The task:
For every line that contains the string "destruct", pull that line out of the material below.

--

(** Reading back the members of a serialized mapping: each one is set
    on the object read so far. *)
Lemma parse_members_text (D : DepMap) :
  forall (f : nat) (acc : list (string * value)) (k r rest : string),
    List.length D < f ->
    parse_members (S f) acc
      (String.concat "," (map member_text ((k, r) :: D)) ++ String "}" rest)
    = Some (VObj (fold_left (fun a kr => set_prop a (fst kr) (VStr (snd kr)))
                    ((k, r) :: D) acc), rest).
Proof.
  induction D as [|[k' r'] D IH]; intros f acc k r rest Hf.
  - cbn [map String.concat]. unfold member_text. cbn [fst snd].
    rewrite !append_assoc, quote_append.
    cbn [parse_members]. change (dquote =? dquote)%char with true. cbn iota.
    rewrite parse_chars_escape. cbn [append skip_ws is_ws].
    change (is_ws ":") with false. cbn iota.
    change (":" =? ":")%char with true. cbn iota.
    destruct f as [|f]; [inversion Hf|].
    rewrite parse_value_quote.
    change (skip_ws (String "}" rest)) with (String "}" rest). cbn iota.
    change ("}" =? ",")%char with false. change ("}" =? "}")%char with true.
    reflexivity.
  - change (String.concat "," (map member_text ((k, r) :: (k', r') :: D)))
      with (member_text (k, r) ++ "," ++
            String.concat "," (map member_text ((k', r') :: D))).
    unfold member_text at 1. cbn [fst snd].
    rewrite !append_assoc, quote_append.
    cbn [parse_members]. change (dquote =? dquote)%char with true. cbn iota.
    rewrite parse_chars_escape. cbn [append skip_ws is_ws].
    change (is_ws ":") with false. cbn iota.
    change (":" =? ":")%char with true. cbn iota.
    destruct f as [|f]; [inversion Hf|].
    rewrite parse_value_quote.
    cbn [append skip_ws]. change (is_ws ",") with false. cbn iota.
    change ("," =? ",")%char with true. cbn iota.
    rewrite skip_ws_members.
    rewrite (IH f (set_prop acc k (VStr r)) k' r' rest); [reflexivity|].
    simpl in Hf. lia.
Qed.
(** The loop, one iteration unfolded. *)
Lemma wait_loop_step (fuel : nat) (gw : Gateway) (api_url tx_hash : string)
    (max e : Z) (w : World) :
  wait_loop (S fuel) gw api_url tx_hash max e w =
  match poll gw w api_url tx_hash 0 with
  | Delivered body =>
      match member body "status" with
      | Some v =>
          if strict_eq_string v "confirmed" then
            (Return tt, extend w (poll_event api_url tx_hash :: shown_confirmed))
          else if timed_out max (js_add e 1) then
            (Return tt, extend w (poll_event api_url tx_hash :: shown_timed_out))
          else
            wait_loop fuel gw api_url tx_hash max (js_add e 1)
              (extend w (rounds api_url tx_hash 1))
      | None =>
          (Throw (TypeError "status"), extend w [poll_event api_url tx_hash])
      end
  | Rejected body =>
      (Throw (new_Error "api error: " body), extend w [poll_event api_url tx_hash])
  | Unreachable detail =>
      (Throw (TransportError detail), extend w [poll_event api_url tx_hash])
  end.
Proof.
  rewrite <- poll_zero. cbn [wait_loop]. unfold bind at 1.
  rewrite api_call_run.
  destruct (gw _ GET _ VUndefined) as [body | body | detail];
    try reflexivity.
  unfold bind at 1. rewrite get_member.
  destruct (member body "status") as [v |]; [| reflexivity].
  destruct (strict_eq_string v "confirmed").
  - unfold stopLoading, bind, emit. now rewrite !extend_extend.
  - destruct (timed_out max (js_add e 1)).
    + unfold stopLoading, bind, emit. now rewrite !extend_extend.
    + unfold bind, sleep, emit. now rewrite extend_extend.
Qed.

--

Answer section:
    destruct f as [|f]; [inversion Hf|].
    destruct f as [|f]; [inversion Hf|].
  destruct (gw _ GET _ VUndefined) as [body | body | detail];
  destruct (member body "status") as [v |]; [| reflexivity].
  destruct (strict_eq_string v "confirmed").
  - destruct (timed_out max (js_add e 1)).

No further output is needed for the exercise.